A-C. Uma bolsa foi criada por via subcutânea no flanco de um rato (n = 3) através da injecção de 20 ml de ar quatro dias antes e 10 mL de ar de dois dias antes do tratamento. GTx-186 (pb, no painel A e intra-bolsa ou SC no painel B; 40 mg /kg), dexametasona (30 mg /kg sc), ou indometacina (30 mg /kg sc) foram administrados três vezes, 48 ​​horas, 24 h e 1 h, antes da administração de carragenina (1 mL de 2%). Seis horas após a administração do carragenano, os animais foram sacrificados, 5 ml de solução salina foi injectado no saco para esvaziar o fluido da bolsa e o número de leucócitos e macrófagos infiltrados dentro da bolsa foram contadas sob um microscópio. TNF-α foi medida utilizando um ensaio ELISA em que os exsudados da bolsa a partir da experiência no painel B. (C). D. Efeito do GTx-186 sobre as citocinas inflamatórias em inflamação bolsa de ar induzida por carragenano foi medida em que os exsudados da bolsa utilizando uma variedade de citoquinas. citocinas-chave foram quantificadas e expressas em gráficos de barras à direita. Os valores são expressos como Média ± D.P. de n = 3. 186-GTx-186; Indom-indometacina; Dex-dexametasona; Factor de necrose tumoral-TNF; A interleucina IL-; CINC-Cytokine-Induced proteína de Neutrófilos-Quimioatraente.

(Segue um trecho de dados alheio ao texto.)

Lemma steady_launch_body objs pooled m ctx fn raw cfg coop args V :
  pooled_ok pooled -> args_ok args -> Forall (fun l => knows l V /\ vreads l V) objs -> knows (md_id m) V -> vreads (md_id m) V ->
  steady (launch_use objs m fn cfg raw coop args) None V (launch_body pooled m ctx fn raw cfg coop args).
Proof.
  intros (Hp & Hn & Hsp) [Hwf Hlen] Hobjs Hk Hr.
  pose (rest := fun r => steady_launch_rest objs m ctx fn raw cfg coop args r V Hobjs Hk Hr).
  exists (t_bind (text_append_args args (newLaunchArgState pooled (md_ctx m))) (fun r => t_defer (text_release_from r.1 (lockCount r.1)) (projT1 (rest r)))).
  intros Hw. cbn [wp].
  assert (Hh : holding V (newLaunchArgState pooled (md_ctx m)) V) by (split; [done|cbn; set_solver]).
  eapply wp_mono; [|apply (wp_append_args _ None V args _ V Hwf (start_ok pooled (md_ctx m)) eq_refl Hp); [cbn; rewrite Hsp; unfold arg_space; lia|exact Hw|exact Hh]].
  intros o V1 Ho. destruct o as [[b oe]| | |]; try done.
  assert (Hb : kb_ok b /\ holding V b V1 /\ (oe = None -> loaded_with args (md_ctx m) b)).
  { destruct oe as [e|]; [destruct Ho as ((Hok & _) & Hh1); now split_and!|]. destruct Ho as ((Hok & Hc & _) & Hh1 & Hpk & Hargs & Hall).
    split_and!; [done|done|]. intros _. split_and!; [exact Hc|exact Hpk| |exact Hall].
    assert (H0 : argpack.args pooled = []) by (apply length_zero_iff_nil; now rewrite argpack.length_args). cbn in Hargs. now rewrite H0 in Hargs. }
  destruct Hb as (Hok & Hh1 & Hl). apply (wp_launch_rest _ None V b _ (projT1 (rest (b, oe))) V1 Hok Hw).
  eapply wp_le; [apply up_settled|exact Hh1|]. destruct oe as [e|]; [split; [exact I|apply vle_refl]|].
  eapply wp_usage; [|exact (projT2 (rest (b, None)) (wf_with_locks V b Hw))]. intros E c Hu. exact (Hu (Hl eq_refl)).
Defined.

exsudados da bolsa de ar foram submetidos a matriz de citoquinas para determinar o efeito do GTx-186 e indometacina na expressão da proteína citocina global (Figura 5D e Tabela S2) . Curiosamente, GTx-186 e indometacina diferiam nos seus efeitos para inibir citocinas. Embora ambos GTx-186 e indometacina inibida induzida por carragenina TNF-α, IL-1β, fractalcina, IL-13 e leptina, única GTx-186 inibiu CINC-1, CINC-2, IL-6, e LIX. Por outro lado, nem GTx-186 nem indometacina inibiu CINC-3, TIMP-1, PDGFa, MMP-8 e MCP-1, indicando que estas citoquinas podem não ser mediadores importantes da inflamação no modelo de bolsa de ar induzida por carragenano .

TNF-α é um mediador importante da inflamação na inflamação aguda induzida por carragenina em modelos sinoviais bolsa de ar. Os níveis locais de TNF-α correlacionada com o inchaço e a extensão da inflamação, os quais foram invertidos por um anticorpo anti-TNF-α [25].